Thankfully, Jeter faces no such physical peril, only the embarrassment of attempting to play on beyond the expiration date of his skills. That date does not appear to have arrived -- Jeter had an excellent bounce-back season in 2011, especially after his return from the disabled list in July -- but there seems little doubt that like Ali, when the time comes, Jeter will be the last to know.

Jeter's extraordinary self-belief, his unmatched focus and limitless optimism -- he was perhaps the only one who truly believed he would bounce back from his difficult, and at times horrendous, 2010 -- are the reasons why he is Derek Jeter in the first place.

They are also the reasons why, when the signs of real decline set in, Derek Jeter will be the last to recognize them.

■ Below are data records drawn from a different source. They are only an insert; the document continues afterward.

(* ===== verification/WorkPermit.v ===== *)
(** * Execution work permits (execution_work_permit.go)

    A pool of worker slots in two banks, one of them reserved for urgent work,
    and the permit an execution holds while it works.  The sequential
    operations are functions on a pool and a permit.  [Step] interleaves them:
    every channel send or receive, every update of the atomic counter and
    every critical section of a permit's mutex is a step of its own, so that
    the window of [Acquire] between its two lock sections is there. *)
From Stdlib Require Import ZArith Lia.
From stdpp Require Import base list relations.
From S2P Require Import Prelude.

Inductive workPermitClass := workPermitNewExecution | workPermitUrgent.
Inductive permitBank := permitNone | permitGeneral | permitReserved.

#[export] Instance workPermitClass_eq_dec : EqDecision workPermitClass.
Proof. solve_decision. Defined.
#[export] Instance permitBank_eq_dec : EqDecision permitBank.
Proof. solve_decision. Defined.

(** The limits: workers not reserved, workers reserved for urgent work. *)
Definition workPermitLimits (workers : Z) : Z * Z :=
  let workers := if workers <=? 0 then 16 else workers in
  if workers =? 1 then (1, 0)
  else
    let urgentReserved := Z.quot workers 4 in
    let urgentReserved := if urgentReserved <? 1 then 1 else urgentReserved in
    let urgentReserved := if workers - 1 <? urgentReserved then workers - 1 else urgentReserved in
    let normalLimit := workers - urgentReserved in
    let normalLimit := if normalLimit <? 1 then 1 else normalLimit in
    (normalLimit, urgentReserved).

(** The buffered channels as their capacity and number of elements. *)
Record workPermitPool := mkPool {
  generalCap : Z;
  reservedCap : Z;
  general : Z;
  reserved : Z;
  inUse : Z
}.
#[export] Instance eta_workPermitPool : Eta workPermitPool := fun p =>
  mkPool (generalCap p) (reservedCap p) (general p) (reserved p) (inUse p).

Definition newWorkPermitPool (workers : Z) : workPermitPool :=
  let '(normal, reserved) := workPermitLimits workers in mkPool normal reserved 0 0 0.

(** A nil pool grants everything. *)
Definition InUse (p : option workPermitPool) : Z :=
  match p with None => 0 | Some p => inUse p end.

(** ** Channel operations *)

Definition canSend (b : permitBank) (p : workPermitPool) : bool :=
  match b with
  | permitGeneral => general p <? generalCap p
  | permitReserved => reserved p <? reservedCap p
  | permitNone => false
  end.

Said Joe Girardi: "That's one of the things that has made him such a great player, the belief in himself that he can always right it if something's going wrong."

Asked if those same qualities might blind Jeter to his own regression, Girardi said "that he has that ability, the confidence in himself, I'm not so sure if he'll believe it."

Jeter's belief in himself is so strong he continues to maintain that the three-year, $51 million contract with an $8 million option for 2014 that he signed in December 2010 will not be his last with the Yankees, even though he is already the oldest starting shortstop in baseball.

And although Jeter said he would stop playing voluntarily, even in the middle of a contract -- "If I didn't think I was capable of playing the game at a high level, I would go home" -- it is hard to believe that his mind would ever take him to so negative a place.

"I have a lot of confidence, I've always had a lot of confidence," he said. "I always try to be positive."

The unpleasant subjects of aging and athletic decline were recurrent and inescapable themes of Jeter's news conference on Friday, timed to coincide with the arrival of the Yankee regulars in training camp.

Andy Pettitte, a teammate of Jeter's on five World Series championship teams, retired before last season. Jorge Posada, a member of four of them and Jeter's closest friend on the team, packed it in this winter. And Mariano Rivera gave strong indications this week that after this season, the so-called Core Four will be down to Just One:

Jeter, who is signed through the 2014 season -- which he will begin as a 40-year-old.

The question is, how good a player will Jeter be three years from now? Or two years from now, for that matter? Or even this season?

Remember, it was only a little more than a year ago that a lot of people thought Jeter, coming off the worst offensive season of his career in 2010, might be lucky to be offered a new contract for 2011.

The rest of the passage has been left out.